Supplied data:

»»

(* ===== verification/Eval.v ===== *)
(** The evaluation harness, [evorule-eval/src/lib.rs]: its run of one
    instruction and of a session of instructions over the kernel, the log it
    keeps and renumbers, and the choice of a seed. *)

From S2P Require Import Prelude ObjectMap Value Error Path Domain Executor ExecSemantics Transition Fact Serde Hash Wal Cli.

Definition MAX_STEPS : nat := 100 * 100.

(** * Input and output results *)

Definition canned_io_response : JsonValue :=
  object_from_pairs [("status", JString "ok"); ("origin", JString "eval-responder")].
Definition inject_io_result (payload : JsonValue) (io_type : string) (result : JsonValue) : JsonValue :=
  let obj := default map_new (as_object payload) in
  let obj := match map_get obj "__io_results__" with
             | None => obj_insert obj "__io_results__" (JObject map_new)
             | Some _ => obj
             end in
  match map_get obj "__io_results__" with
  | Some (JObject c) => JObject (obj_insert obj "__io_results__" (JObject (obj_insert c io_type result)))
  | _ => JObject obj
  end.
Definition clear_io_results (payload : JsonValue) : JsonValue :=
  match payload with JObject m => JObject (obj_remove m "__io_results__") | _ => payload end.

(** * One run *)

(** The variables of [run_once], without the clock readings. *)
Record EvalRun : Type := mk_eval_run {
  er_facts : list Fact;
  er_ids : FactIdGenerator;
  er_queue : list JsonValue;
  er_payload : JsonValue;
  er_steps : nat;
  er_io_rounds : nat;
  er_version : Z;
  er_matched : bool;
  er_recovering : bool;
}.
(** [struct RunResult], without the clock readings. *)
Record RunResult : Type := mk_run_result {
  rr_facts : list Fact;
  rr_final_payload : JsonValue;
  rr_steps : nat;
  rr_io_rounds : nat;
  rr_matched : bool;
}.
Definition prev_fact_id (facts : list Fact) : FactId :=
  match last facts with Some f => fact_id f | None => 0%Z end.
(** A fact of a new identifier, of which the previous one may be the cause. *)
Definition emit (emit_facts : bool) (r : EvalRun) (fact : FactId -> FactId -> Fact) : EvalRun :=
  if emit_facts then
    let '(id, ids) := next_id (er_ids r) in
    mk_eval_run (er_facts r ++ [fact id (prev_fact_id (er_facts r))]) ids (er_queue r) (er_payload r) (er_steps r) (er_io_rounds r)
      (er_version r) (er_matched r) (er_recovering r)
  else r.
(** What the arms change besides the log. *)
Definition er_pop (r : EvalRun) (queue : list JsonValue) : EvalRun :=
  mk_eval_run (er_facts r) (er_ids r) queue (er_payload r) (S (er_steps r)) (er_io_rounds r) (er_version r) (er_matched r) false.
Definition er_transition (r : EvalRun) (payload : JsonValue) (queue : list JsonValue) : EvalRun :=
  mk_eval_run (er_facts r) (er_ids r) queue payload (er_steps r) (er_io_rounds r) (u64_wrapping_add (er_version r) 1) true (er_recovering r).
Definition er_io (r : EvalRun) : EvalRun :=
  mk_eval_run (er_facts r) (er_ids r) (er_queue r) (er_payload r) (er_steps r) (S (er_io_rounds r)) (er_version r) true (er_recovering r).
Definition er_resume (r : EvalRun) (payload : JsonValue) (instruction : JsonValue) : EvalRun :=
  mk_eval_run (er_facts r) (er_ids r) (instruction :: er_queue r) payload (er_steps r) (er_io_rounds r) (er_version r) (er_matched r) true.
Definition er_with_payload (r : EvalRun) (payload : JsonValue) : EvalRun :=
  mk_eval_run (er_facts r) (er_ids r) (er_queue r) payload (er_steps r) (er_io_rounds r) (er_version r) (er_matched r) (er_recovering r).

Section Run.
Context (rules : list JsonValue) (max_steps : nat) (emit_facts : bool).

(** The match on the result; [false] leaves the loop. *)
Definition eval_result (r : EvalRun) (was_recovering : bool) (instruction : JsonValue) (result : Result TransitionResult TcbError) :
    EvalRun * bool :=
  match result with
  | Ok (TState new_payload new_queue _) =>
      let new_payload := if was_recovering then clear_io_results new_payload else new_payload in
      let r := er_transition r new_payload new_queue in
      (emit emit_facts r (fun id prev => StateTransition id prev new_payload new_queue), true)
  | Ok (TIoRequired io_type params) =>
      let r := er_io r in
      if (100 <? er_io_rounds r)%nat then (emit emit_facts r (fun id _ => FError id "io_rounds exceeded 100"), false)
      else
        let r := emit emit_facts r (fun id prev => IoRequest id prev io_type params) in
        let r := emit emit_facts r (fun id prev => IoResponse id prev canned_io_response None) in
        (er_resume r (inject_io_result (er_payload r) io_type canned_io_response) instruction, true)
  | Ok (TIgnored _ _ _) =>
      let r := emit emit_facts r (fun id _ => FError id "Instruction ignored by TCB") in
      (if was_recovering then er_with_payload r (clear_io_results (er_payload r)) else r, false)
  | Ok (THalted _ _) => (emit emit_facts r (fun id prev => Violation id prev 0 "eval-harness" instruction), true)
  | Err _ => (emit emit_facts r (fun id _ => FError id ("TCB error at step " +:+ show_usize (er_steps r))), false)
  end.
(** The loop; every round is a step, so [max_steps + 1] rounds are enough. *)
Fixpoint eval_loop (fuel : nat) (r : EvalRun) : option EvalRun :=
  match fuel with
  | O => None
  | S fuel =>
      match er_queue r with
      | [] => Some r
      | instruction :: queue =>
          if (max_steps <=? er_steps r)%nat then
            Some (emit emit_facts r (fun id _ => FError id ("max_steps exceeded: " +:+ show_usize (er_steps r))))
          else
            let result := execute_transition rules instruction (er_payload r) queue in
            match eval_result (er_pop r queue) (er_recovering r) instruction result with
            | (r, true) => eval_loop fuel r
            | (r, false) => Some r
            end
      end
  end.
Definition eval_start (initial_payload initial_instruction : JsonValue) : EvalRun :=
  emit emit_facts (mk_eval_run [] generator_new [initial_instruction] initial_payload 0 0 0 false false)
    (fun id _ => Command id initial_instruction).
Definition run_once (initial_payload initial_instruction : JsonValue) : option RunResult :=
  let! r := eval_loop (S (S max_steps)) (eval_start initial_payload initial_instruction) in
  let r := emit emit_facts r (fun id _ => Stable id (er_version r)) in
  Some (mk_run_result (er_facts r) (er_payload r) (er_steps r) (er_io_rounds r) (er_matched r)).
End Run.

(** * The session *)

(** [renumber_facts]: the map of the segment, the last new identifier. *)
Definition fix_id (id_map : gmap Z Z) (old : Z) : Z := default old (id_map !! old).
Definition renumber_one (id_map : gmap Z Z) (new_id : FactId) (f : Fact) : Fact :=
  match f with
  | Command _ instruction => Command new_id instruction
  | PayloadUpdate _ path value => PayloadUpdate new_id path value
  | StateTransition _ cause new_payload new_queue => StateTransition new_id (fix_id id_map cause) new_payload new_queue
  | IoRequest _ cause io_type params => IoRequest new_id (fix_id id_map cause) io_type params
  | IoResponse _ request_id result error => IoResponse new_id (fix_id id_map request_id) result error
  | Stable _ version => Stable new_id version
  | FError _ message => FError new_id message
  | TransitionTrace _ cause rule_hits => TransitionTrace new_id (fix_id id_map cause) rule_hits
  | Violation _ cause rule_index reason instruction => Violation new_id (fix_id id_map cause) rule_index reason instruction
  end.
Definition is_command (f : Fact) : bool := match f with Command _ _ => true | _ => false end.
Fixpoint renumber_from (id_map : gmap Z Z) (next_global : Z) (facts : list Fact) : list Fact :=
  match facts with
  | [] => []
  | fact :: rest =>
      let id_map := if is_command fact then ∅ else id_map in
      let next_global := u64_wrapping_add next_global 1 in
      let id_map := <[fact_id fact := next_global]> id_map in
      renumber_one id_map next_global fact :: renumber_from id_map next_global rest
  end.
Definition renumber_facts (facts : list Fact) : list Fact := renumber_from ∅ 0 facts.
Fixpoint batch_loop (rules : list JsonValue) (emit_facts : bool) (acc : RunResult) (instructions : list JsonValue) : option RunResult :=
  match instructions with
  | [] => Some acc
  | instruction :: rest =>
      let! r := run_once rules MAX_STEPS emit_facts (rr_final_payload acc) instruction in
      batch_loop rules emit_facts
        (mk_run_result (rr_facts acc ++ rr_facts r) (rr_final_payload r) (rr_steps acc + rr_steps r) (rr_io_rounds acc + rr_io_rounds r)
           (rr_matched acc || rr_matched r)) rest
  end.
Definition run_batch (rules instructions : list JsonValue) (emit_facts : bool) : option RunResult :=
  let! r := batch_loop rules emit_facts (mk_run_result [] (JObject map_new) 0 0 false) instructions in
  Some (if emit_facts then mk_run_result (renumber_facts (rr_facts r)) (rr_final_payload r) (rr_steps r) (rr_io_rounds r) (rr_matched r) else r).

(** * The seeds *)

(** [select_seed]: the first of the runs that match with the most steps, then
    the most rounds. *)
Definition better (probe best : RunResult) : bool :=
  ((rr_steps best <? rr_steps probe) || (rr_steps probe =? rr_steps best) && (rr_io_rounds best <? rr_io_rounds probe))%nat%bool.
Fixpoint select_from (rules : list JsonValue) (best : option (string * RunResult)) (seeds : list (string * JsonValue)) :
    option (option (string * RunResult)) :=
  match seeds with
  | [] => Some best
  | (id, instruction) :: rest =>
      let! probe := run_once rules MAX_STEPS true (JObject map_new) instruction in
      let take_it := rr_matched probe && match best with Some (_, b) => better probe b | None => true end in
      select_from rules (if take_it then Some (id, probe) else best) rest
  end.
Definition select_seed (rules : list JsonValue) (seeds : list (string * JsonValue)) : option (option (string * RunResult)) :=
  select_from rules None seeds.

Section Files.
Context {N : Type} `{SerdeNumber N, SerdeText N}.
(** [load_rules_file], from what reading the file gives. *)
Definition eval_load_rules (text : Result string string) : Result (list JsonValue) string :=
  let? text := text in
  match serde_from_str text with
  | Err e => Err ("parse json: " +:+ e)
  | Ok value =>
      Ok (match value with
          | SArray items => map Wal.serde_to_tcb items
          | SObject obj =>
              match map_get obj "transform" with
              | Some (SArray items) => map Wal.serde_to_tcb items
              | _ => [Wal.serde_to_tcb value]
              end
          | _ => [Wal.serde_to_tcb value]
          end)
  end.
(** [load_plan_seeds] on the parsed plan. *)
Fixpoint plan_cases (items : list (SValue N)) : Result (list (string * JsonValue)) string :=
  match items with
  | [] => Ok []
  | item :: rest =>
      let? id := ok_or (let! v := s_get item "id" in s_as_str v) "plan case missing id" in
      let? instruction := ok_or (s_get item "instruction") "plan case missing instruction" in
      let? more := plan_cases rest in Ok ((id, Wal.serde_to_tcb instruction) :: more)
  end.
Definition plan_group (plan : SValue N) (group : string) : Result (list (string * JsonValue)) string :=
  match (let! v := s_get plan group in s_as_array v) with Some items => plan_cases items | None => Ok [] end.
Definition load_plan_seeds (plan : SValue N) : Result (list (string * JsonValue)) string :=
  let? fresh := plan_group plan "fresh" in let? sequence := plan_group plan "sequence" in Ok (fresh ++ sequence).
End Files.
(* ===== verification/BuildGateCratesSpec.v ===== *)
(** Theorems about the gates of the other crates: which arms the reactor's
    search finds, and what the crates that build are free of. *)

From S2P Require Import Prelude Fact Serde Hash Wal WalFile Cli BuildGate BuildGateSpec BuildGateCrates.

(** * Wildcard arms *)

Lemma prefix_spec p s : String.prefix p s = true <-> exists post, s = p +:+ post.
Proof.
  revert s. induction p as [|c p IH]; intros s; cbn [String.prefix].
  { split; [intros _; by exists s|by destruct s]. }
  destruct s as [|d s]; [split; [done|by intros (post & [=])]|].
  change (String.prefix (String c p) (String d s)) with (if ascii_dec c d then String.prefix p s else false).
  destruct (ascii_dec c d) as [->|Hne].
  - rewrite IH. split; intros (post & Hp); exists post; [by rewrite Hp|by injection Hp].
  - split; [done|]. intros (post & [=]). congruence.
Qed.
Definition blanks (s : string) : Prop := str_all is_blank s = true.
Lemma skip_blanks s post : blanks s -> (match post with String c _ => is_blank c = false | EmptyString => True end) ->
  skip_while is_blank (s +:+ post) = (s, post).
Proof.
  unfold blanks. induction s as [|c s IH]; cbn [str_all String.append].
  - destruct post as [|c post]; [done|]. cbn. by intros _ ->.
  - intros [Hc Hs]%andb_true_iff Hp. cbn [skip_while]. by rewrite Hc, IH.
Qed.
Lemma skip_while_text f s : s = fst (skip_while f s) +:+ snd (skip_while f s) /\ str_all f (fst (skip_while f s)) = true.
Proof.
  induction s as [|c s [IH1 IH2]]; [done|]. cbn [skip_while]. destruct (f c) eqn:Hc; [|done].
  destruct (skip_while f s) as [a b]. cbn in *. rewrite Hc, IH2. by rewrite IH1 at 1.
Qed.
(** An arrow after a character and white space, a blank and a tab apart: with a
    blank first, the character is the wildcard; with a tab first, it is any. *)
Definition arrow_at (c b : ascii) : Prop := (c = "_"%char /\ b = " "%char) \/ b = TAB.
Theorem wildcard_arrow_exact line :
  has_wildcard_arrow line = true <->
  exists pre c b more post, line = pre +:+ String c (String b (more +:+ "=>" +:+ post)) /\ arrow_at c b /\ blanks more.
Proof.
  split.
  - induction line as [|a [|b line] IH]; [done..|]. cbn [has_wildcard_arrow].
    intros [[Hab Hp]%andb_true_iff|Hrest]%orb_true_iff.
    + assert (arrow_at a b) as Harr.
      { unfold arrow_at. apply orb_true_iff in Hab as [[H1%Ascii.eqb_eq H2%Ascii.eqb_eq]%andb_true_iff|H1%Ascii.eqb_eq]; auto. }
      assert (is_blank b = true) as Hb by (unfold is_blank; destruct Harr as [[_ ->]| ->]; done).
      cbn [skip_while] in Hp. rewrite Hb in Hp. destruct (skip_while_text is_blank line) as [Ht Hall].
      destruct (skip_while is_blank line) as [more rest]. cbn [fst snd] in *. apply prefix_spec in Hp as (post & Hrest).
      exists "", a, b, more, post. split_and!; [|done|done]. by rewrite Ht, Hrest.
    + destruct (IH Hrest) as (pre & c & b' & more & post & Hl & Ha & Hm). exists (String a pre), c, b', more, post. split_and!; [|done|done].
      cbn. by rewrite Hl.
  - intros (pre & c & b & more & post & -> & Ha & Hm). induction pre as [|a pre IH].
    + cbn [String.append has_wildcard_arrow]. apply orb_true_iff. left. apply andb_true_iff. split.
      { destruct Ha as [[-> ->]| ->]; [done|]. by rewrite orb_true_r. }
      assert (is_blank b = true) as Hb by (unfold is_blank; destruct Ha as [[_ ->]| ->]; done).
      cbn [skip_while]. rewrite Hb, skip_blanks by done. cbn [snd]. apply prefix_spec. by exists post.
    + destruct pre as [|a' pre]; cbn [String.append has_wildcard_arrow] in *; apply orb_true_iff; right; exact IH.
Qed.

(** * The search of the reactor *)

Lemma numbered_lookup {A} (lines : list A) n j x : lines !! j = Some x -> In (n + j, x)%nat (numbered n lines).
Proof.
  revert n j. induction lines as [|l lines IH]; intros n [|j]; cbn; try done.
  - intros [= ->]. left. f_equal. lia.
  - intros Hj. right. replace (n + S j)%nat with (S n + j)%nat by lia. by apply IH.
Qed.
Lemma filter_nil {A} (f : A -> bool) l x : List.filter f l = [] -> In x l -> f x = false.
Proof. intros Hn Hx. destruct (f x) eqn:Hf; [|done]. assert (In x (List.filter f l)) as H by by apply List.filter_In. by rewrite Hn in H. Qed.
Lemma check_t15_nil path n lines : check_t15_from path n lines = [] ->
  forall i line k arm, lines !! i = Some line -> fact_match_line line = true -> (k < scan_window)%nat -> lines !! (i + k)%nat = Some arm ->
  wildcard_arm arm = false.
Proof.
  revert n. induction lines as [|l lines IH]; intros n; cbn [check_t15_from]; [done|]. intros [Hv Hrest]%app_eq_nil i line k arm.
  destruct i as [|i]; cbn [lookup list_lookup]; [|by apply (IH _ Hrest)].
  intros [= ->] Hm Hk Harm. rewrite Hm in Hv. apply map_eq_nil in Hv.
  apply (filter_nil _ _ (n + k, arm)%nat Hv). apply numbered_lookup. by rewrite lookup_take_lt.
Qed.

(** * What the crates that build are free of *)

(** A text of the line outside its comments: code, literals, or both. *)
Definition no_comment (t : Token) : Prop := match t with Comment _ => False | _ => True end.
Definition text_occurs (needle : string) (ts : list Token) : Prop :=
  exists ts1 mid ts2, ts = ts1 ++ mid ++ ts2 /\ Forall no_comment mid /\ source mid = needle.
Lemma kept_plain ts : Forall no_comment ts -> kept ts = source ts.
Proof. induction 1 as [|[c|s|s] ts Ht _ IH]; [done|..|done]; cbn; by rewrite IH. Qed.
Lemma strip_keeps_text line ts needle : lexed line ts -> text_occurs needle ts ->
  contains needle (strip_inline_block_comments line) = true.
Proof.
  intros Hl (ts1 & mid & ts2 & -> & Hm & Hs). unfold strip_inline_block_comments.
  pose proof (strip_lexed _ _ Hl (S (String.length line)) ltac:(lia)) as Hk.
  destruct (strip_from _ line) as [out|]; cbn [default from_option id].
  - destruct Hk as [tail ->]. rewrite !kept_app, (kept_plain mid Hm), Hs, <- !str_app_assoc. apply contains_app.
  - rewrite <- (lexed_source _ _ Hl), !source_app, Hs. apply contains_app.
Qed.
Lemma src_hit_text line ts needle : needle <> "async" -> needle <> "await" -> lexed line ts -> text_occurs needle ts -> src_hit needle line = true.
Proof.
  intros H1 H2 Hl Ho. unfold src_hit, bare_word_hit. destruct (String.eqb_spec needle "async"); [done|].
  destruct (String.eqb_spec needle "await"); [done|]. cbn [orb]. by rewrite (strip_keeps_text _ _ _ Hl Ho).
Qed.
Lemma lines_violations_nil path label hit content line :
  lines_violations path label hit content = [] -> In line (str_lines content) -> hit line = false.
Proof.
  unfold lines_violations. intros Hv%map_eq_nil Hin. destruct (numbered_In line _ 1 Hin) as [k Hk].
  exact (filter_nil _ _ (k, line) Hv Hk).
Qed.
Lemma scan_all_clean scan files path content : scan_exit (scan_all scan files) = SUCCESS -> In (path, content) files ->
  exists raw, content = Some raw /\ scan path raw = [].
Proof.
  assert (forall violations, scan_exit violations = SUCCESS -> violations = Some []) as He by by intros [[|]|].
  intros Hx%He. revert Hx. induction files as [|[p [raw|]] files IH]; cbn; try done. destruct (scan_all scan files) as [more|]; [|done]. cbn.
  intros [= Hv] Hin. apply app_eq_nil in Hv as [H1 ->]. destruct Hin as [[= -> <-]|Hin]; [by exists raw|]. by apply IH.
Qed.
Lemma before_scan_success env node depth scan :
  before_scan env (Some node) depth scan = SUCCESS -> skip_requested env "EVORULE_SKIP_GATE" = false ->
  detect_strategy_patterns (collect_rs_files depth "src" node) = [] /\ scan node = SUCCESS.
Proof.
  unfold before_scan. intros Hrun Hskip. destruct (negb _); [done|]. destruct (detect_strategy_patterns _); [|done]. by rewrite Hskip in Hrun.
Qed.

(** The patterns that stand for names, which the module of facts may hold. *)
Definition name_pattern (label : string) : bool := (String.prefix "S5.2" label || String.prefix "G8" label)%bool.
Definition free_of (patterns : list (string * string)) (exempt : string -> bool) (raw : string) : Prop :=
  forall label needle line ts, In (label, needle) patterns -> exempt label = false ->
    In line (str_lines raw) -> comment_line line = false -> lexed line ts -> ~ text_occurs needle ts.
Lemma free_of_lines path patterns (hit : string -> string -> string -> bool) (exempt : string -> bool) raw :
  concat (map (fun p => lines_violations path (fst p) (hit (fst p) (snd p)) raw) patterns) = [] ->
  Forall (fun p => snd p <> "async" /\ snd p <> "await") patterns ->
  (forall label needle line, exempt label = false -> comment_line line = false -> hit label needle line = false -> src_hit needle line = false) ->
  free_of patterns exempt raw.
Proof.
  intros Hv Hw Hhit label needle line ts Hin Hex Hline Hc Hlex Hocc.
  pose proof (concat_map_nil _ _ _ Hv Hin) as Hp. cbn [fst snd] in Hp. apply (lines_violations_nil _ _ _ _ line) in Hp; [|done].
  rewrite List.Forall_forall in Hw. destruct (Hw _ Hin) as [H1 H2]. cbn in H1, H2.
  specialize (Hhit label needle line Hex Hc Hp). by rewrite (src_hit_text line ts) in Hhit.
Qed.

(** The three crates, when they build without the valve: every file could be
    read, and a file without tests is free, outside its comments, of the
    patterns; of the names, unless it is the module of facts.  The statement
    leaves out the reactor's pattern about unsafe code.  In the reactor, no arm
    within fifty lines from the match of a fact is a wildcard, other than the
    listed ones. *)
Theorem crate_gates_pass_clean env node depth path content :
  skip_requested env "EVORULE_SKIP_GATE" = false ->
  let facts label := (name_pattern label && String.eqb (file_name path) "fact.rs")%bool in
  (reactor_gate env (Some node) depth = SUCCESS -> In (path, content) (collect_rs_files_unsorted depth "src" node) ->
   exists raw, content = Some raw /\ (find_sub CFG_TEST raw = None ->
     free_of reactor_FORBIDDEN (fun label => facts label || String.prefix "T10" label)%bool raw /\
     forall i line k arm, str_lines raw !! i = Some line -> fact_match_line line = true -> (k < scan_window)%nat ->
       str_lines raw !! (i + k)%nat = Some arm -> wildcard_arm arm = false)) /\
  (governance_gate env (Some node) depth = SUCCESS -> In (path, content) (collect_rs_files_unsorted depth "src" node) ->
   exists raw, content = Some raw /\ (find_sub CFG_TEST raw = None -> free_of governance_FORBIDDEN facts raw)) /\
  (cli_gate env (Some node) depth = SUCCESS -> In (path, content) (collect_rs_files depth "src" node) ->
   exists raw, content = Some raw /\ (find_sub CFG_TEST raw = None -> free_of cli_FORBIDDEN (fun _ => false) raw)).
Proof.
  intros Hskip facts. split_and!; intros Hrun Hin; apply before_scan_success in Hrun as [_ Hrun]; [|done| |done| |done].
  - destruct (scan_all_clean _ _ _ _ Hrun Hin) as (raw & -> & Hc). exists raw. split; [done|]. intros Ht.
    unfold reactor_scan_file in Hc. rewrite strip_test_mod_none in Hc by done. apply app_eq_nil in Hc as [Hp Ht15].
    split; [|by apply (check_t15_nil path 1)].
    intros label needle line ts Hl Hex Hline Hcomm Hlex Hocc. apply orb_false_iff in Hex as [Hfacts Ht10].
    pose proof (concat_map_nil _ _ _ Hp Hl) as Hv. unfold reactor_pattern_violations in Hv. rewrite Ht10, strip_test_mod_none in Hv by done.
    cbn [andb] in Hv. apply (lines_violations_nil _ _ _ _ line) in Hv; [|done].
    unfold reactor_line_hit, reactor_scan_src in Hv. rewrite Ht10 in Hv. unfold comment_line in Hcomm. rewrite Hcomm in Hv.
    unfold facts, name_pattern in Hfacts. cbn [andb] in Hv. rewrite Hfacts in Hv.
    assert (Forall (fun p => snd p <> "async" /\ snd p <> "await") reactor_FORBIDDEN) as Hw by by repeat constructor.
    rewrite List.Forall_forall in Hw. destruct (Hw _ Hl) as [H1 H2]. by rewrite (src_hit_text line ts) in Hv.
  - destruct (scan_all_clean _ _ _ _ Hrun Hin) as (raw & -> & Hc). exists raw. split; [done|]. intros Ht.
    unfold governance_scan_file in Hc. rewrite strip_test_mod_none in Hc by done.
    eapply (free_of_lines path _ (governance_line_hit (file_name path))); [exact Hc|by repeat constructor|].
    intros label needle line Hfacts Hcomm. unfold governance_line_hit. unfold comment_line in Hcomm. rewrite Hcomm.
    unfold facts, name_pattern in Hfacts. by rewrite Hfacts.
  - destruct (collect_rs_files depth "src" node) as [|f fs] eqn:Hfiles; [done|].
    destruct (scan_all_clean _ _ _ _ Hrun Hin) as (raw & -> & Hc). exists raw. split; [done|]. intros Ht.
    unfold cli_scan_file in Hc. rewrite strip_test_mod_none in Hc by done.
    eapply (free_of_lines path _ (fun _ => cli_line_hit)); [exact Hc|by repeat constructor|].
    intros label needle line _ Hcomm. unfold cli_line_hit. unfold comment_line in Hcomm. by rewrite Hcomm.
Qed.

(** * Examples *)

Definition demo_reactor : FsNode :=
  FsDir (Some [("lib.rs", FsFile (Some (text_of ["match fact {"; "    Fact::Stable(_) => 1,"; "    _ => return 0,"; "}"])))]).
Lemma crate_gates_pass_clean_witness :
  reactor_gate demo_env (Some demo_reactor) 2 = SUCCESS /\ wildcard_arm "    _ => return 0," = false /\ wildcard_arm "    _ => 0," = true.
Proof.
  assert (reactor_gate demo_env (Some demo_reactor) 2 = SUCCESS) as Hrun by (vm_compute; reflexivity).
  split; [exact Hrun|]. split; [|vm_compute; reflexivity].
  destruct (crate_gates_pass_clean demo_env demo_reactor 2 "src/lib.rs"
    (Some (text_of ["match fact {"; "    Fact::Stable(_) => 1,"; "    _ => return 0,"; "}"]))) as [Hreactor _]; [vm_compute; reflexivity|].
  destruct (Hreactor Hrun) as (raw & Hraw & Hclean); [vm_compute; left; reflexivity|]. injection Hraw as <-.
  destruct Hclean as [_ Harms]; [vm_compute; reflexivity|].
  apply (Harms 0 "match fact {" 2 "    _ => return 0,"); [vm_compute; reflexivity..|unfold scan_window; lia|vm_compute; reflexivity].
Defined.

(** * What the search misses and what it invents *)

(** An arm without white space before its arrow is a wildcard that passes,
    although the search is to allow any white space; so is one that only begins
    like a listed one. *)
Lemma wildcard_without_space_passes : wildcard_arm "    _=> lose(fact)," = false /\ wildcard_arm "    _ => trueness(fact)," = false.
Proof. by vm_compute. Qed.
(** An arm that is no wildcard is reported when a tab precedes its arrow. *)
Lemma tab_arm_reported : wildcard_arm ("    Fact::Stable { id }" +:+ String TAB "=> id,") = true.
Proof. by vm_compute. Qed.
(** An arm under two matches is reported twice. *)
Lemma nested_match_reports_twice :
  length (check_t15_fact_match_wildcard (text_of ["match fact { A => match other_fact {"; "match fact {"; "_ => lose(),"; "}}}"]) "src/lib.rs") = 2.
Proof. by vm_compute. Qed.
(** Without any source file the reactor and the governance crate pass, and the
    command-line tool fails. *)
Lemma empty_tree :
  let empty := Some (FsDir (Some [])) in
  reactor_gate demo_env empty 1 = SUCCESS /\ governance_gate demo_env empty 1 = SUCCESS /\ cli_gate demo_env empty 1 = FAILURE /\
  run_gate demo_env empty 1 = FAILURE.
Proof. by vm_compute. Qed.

««

Report all lines of the material that contain the word "Hcomm".

Answer to this task:
    intros label needle line ts Hl Hex Hline Hcomm Hlex Hocc. apply orb_false_iff in Hex as [Hfacts Ht10].
    unfold reactor_line_hit, reactor_scan_src in Hv. rewrite Ht10 in Hv. unfold comment_line in Hcomm. rewrite Hcomm in Hv.
    intros label needle line Hfacts Hcomm. unfold governance_line_hit. unfold comment_line in Hcomm. rewrite Hcomm.
    intros label needle line _ Hcomm. unfold cli_line_hit. unfold comment_line in Hcomm. by rewrite Hcomm.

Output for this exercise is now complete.